WHAT YOU WILL DO
Count every line of the data that includes "Prop". State only the number.

RECORDS PROVIDED
*** Begin section ***

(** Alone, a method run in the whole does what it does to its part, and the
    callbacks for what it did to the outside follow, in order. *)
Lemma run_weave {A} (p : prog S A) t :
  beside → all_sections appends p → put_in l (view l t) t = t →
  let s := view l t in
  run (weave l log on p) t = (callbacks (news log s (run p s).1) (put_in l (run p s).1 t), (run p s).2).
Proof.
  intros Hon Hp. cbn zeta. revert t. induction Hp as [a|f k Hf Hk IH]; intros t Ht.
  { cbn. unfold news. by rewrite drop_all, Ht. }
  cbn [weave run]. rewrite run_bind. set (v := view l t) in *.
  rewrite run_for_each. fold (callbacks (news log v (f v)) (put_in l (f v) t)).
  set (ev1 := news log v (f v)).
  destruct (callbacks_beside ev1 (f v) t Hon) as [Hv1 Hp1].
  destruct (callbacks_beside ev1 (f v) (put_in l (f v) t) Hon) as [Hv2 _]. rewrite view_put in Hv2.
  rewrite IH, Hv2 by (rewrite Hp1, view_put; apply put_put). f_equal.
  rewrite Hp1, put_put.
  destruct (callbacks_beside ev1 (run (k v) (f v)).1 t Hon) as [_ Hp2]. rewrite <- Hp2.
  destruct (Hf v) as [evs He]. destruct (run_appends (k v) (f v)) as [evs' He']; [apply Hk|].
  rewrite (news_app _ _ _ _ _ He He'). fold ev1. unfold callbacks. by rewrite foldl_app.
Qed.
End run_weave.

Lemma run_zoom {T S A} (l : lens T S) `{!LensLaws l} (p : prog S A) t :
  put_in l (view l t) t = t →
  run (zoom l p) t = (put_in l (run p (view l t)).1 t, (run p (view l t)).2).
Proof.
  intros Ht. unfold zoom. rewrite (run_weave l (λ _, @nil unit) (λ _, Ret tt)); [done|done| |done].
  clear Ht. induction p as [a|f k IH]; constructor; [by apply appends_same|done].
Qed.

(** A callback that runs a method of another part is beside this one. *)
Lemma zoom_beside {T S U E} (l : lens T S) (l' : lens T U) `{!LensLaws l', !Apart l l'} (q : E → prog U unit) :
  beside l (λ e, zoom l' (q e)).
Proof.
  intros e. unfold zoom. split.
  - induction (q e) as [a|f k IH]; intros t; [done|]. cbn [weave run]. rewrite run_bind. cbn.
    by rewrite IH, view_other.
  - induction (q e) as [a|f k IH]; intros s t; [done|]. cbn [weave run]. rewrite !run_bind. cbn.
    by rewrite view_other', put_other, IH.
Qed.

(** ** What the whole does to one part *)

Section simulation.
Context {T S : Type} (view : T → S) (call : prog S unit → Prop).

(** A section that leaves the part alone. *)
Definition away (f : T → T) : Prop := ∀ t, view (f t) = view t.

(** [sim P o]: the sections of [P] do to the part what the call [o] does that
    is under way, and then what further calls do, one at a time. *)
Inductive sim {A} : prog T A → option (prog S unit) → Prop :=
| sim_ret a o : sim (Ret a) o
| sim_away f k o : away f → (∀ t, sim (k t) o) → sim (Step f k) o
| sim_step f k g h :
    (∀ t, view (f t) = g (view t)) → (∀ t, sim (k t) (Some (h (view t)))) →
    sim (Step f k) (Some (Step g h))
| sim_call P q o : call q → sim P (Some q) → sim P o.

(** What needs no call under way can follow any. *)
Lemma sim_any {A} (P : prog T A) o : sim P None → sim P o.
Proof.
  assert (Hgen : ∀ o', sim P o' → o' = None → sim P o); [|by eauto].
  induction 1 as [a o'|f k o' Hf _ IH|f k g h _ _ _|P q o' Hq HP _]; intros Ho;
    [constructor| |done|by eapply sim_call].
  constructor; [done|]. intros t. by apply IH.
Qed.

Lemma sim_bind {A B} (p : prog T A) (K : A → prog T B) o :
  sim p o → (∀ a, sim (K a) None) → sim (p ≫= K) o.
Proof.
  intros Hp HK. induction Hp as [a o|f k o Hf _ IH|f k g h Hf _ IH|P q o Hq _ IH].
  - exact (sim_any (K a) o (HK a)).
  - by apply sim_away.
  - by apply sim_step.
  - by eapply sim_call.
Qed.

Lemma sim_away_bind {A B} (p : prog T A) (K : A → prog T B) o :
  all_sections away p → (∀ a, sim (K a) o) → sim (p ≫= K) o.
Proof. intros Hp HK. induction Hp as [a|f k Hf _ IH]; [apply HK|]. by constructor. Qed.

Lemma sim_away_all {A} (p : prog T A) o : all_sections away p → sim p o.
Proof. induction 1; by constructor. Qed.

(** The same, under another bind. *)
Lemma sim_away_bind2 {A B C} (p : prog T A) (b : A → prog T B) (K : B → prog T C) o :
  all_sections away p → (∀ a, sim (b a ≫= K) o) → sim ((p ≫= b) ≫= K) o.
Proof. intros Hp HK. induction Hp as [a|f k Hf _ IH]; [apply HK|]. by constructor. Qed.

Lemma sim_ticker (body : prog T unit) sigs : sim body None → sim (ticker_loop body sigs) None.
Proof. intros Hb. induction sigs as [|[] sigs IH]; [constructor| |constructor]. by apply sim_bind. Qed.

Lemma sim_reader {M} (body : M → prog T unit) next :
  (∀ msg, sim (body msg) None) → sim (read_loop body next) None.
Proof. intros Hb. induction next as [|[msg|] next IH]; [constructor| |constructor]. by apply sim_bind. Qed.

*** End section ***

REPLY
3